PCR amplification of the GAPDH promoter (GenBank accession no. J04038) was performed using the following primers:

primer 1 (nt 827–851), 5′-TAGTGTCCTGCTGCCCACAGTCCAG-3′,

primer 2 (nt 1168–1187), 5′-GGCGACGCAAAAGAAGATGC-3′.

Both PCRs were performed under the following conditions: 95°C for 4 min followed by 40 cycles of 95°C for 1 min, 68°C for 1 min and 72°C for 2 min and ending with a final extension of 72°C for 5 min. PCR products were size fractionated on a 3% TBE agarose gel, stained with ethidium bromide, and visualized on the Eagle Eye II Still Video System (Stratagene, La Jolla, CA).

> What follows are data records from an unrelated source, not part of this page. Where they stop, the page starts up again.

(* ===== verification/RateLimitPool.v ===== *)
(** * The shared rate-limit pool ([sdk/bus/rate-limit-pool.ts])

    A token bucket shared by the sessions of a host: lanes in order of priority,
    a rotation over the sessions within a lane, coalescing of queued updates and
    deadlines.  Numbers of tokens are rationals, rounded by [fl] after each
    operation the code does in floating point; times are whole milliseconds.
    Promises are named by the id of their item: [settlements] holds those not
    resolved yet, [settled] the resolutions in order. *)

From Stdlib Require Import QArith Qminmax Lqa.
From S2P Require Import Prelude JsNumber.

Local Open Scope string_scope.
Local Open Scope list_scope.
Local Open Scope Z_scope.

Inductive RateLimitLane := ask | finalized | live | idle.

#[export] Instance RateLimitLane_eq_dec : EqDecision RateLimitLane.
Proof. solve_decision. Defined.

Definition LANE_PRIORITY : list RateLimitLane := [ask; finalized; live; idle].

Inductive RateLimitDisposition := accepted | rejected | ambiguous | removed | expired.

#[export] Instance RateLimitDisposition_eq_dec : EqDecision RateLimitDisposition.
Proof. solve_decision. Defined.

(** What a caller submits, but for the id. *)
Record ItemFields {T : Type} := {
  sessionId : string;
  lane : RateLimitLane;
  coalesceKey : option string;
  deadlineAt : option Z;
  payload : T
}.
Arguments ItemFields : clear implicits.

Record RateLimitItem {T : Type} := { itemId : string; fields :> ItemFields T }.
Arguments RateLimitItem : clear implicits.

Record QueuedItem {T : Type} := { item : RateLimitItem T; seq : Z }.
Arguments QueuedItem : clear implicits.

(** A [Map] with an entry for every lane. *)
Definition set_at {A} (f : RateLimitLane -> A) (l : RateLimitLane) (x : A) : RateLimitLane -> A :=
  fun l' => if decide (l' = l) then x else f l'.

Section pool.
Context {T : Type} (fl : Q -> Q).

Record RateLimitPool := {
  capacity : Q;
  refillPerSec : Q;
  lanes : RateLimitLane -> list (QueuedItem T);
  laneCursor : RateLimitLane -> nat;
  tokens : Q;
  lastRefill : Z;
  settlements : list string;
  settled : list (string * RateLimitDisposition);
  seqCounter : Z
}.

Definition with_lanes (s : RateLimitPool) ls : RateLimitPool := {|
  capacity := capacity s; refillPerSec := refillPerSec s; lanes := ls; laneCursor := laneCursor s;
  tokens := tokens s; lastRefill := lastRefill s; settlements := settlements s; settled := settled s;
  seqCounter := seqCounter s |}.
Definition with_lane (s : RateLimitPool) l q : RateLimitPool := with_lanes s (set_at (lanes s) l q).
Definition with_cursor (s : RateLimitPool) c : RateLimitPool := {|
  capacity := capacity s; refillPerSec := refillPerSec s; lanes := lanes s; laneCursor := c;
  tokens := tokens s; lastRefill := lastRefill s; settlements := settlements s; settled := settled s;
  seqCounter := seqCounter s |}.
Definition with_tokens (s : RateLimitPool) t now : RateLimitPool := {|
  capacity := capacity s; refillPerSec := refillPerSec s; lanes := lanes s; laneCursor := laneCursor s;
  tokens := t; lastRefill := now; settlements := settlements s; settled := settled s;
  seqCounter := seqCounter s |}.
Definition with_settlements (s : RateLimitPool) ps log : RateLimitPool := {|
  capacity := capacity s; refillPerSec := refillPerSec s; lanes := lanes s; laneCursor := laneCursor s;
  tokens := tokens s; lastRefill := lastRefill s; settlements := ps; settled := log;
  seqCounter := seqCounter s |}.
Definition with_counter (s : RateLimitPool) n : RateLimitPool := {|
  capacity := capacity s; refillPerSec := refillPerSec s; lanes := lanes s; laneCursor := laneCursor s;
  tokens := tokens s; lastRefill := lastRefill s; settlements := settlements s; settled := settled s;
  seqCounter := n |}.

Definition create (cap refill : option Q) (now : Z) : RateLimitPool :=
  let cap := Qmax 1 (default (20 # 1) cap) in {|
  capacity := cap; refillPerSec := Qmax 0 (default (1 # 1) refill); lanes := fun _ => [];
  laneCursor := fun _ => O; tokens := cap; lastRefill := now; settlements := []; settled := []; seqCounter := 0 |}.

Definition pending (s : RateLimitPool) : nat := sum_list_with (fun l => length (lanes s l)) LANE_PRIORITY.

Definition refill (s : RateLimitPool) (now : Z) : RateLimitPool :=
  if decide (now <= lastRefill s) then s
  else
    let elapsedSec := fl (inject_Z (now - lastRefill s) / 1000) in
    with_tokens s (Qmin (capacity s) (fl (tokens s + fl (elapsedSec * refillPerSec s)))) now.

Definition availableTokens (s : RateLimitPool) (now : Z) : Q * RateLimitPool :=
  let s := refill s now in (tokens s, s).

(** ** Settlements *)

Definition settle (s : RateLimitPool) (id : string) (d : RateLimitDisposition) : RateLimitPool :=
  if includes (settlements s) id
  then with_settlements s (List.filter (fun i => negb (bool_decide (i = id))) (settlements s)) (settled s ++ [(id, d)])
  else s.

Definition markSending (s : RateLimitPool) (id : string) : outcome string unit :=
  if includes (settlements s) id then Ok tt else Throw ("unknown rate-limit item: " +:+ id).

(** The promise of [handle] is the one the id names. *)
Definition handle (s : RateLimitPool) (id : string) : RateLimitPool :=
  if includes (settlements s) id then s else with_settlements s (settlements s ++ [id]) (settled s).

(** ** Submitting *)

Definition generated_id (n : Z) : string := "rate-limit:" +:+ show_Z n.

Definition submit (s : RateLimitPool) (id : option string) (f : ItemFields T) : string * RateLimitPool :=
  let '(assigned, s) :=
    match id with
    | Some i => (i, s)
    | None => (generated_id (seqCounter s), with_counter s (seqCounter s + 1))
    end in
  let identified := {| itemId := assigned; fields := f |} in
  let queue := lanes s (lane f) in
  let existing :=
    match id, coalesceKey f with
    | None, Some _ =>
        list_find (fun q => sessionId (item q) = sessionId f /\ coalesceKey (item q) = coalesceKey f) queue
    | _, _ => None
    end in
  match existing with
  | Some (i, q) =>
      let s := settle s (itemId (item q)) removed in
      (assigned, handle (with_lane s (lane f) (<[i := {| item := identified; seq := seq q |}]> queue)) assigned)
  | None =>
      let '(n, s) :=
        match id with
        | None => (seqCounter s - 1, s)
        | Some _ => (seqCounter s, with_counter s (seqCounter s + 1))
        end in
      (assigned, handle (with_lane s (lane f) (queue ++ [{| item := identified; seq := n |}])) assigned)
  end.

(** ** Removing *)

Definition matches (p : RateLimitItem T -> bool) (q : QueuedItem T) : bool := p (item q).

Definition remove_lane (p : RateLimitItem T -> bool) (d : RateLimitDisposition)
    (acc : list (RateLimitItem T) * RateLimitPool) (l : RateLimitLane) : list (RateLimitItem T) * RateLimitPool :=
  let '(out, s) := acc in
  let queue := lanes s l in
  let gone := item <$> List.filter (matches p) queue in
  let s := foldl (fun s i => settle s (itemId i) d) s gone in
  (out ++ gone, with_lane s l (List.filter (fun q => negb (matches p q)) queue)).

Chromatin accessibility assays of the BRCA1 5′ region

Chromatin accessibility assays were performed as previously described (5) with minor modifications. Twenty million cells were washed twice with 1× PBS, gently scraped and collected by centrifugation. Nuclei were extracted by resuspension of cells in ice cold 1× RSB (10 mM Tris–HCl pH 8, 3 mM MgCl₂, 10 mM NaCl, 0.05% NP-40). The nuclei were collected by centrifugation, resuspended in appropriate 1× restriction endonuclease buffer, and divided into four aliquots of 200 µl/aliquot. Zero, 25, 75, or 225 U of either EcoRI or SstI (Gibco BRL) was added to the nuclei and incubated at 37°C for 15 min. Genomic DNA was isolated using the QIAamp Tissue Kit (Qiagen) and 7.5 µg of this DNA was digested with 25 U of BamHI (Gibco BRL). Following phenol/chloroform extractions, the DNA was size-fractionated on a 1% TBE agarose gel and capillary transferred onto a 0.45 µm pore size Nytran Plus membrane (Schleicher and Schuell, Keene, NH). The membranes were hybridized with a probe generated from –564 to –204 of the BRCA1 5′ region and ³²P-labeled using the random primer method. Membranes were washed once in 2× SSC–0.5% SDS for 30 min at room temperature followed by two washes at 62°C for 30 min in a 0.1% SSC–0.5% SDS solution. Results were visualized by autoradiography.

RESULTS

5-methylcytosine map of the BRCA1 5′ region

We developed an in vitro model of study using normal cells and sporadic breast cancer cells with known levels of BRCA1 transcript to produce a 1.4 kb 5-methylcytosine map of the BRCA1 5′ CpG island. The cell types used to generate this 5-methylcytosine map were the BRCA1-positive normal HMEC, BRCA1-negative normal human PBL, normal HFF and the BRCA1-positive MCF7 and BRCA1-negative UACC3199 human sporadic breast cancer cell lines (19). The presence of 5-methylcytosine in the 1.4 kb sequence of the BRCA1 5′ region was determined by bisulfite sequencing of two separate PCR amplicons. The first nested PCR amplification contained 30 CpG dinucleotides and extended from –591 to +66 relative to the BRCA1 transcription start site. The second nested PCR amplification was the BRCA1 5′ upstream region which contained 45 CpG dinucleotides and extended from –1369 to –567. Clones from each cell type were analyzed to create a high resolution 5-methylcytosine map of the BRCA1 5′ region as illustrated in Figure 1. The sequence information obtained for each cell type was compared to the known BRCA1 sequence to determine the frequency of 5-methylcytosine for each CpG dinucleotide.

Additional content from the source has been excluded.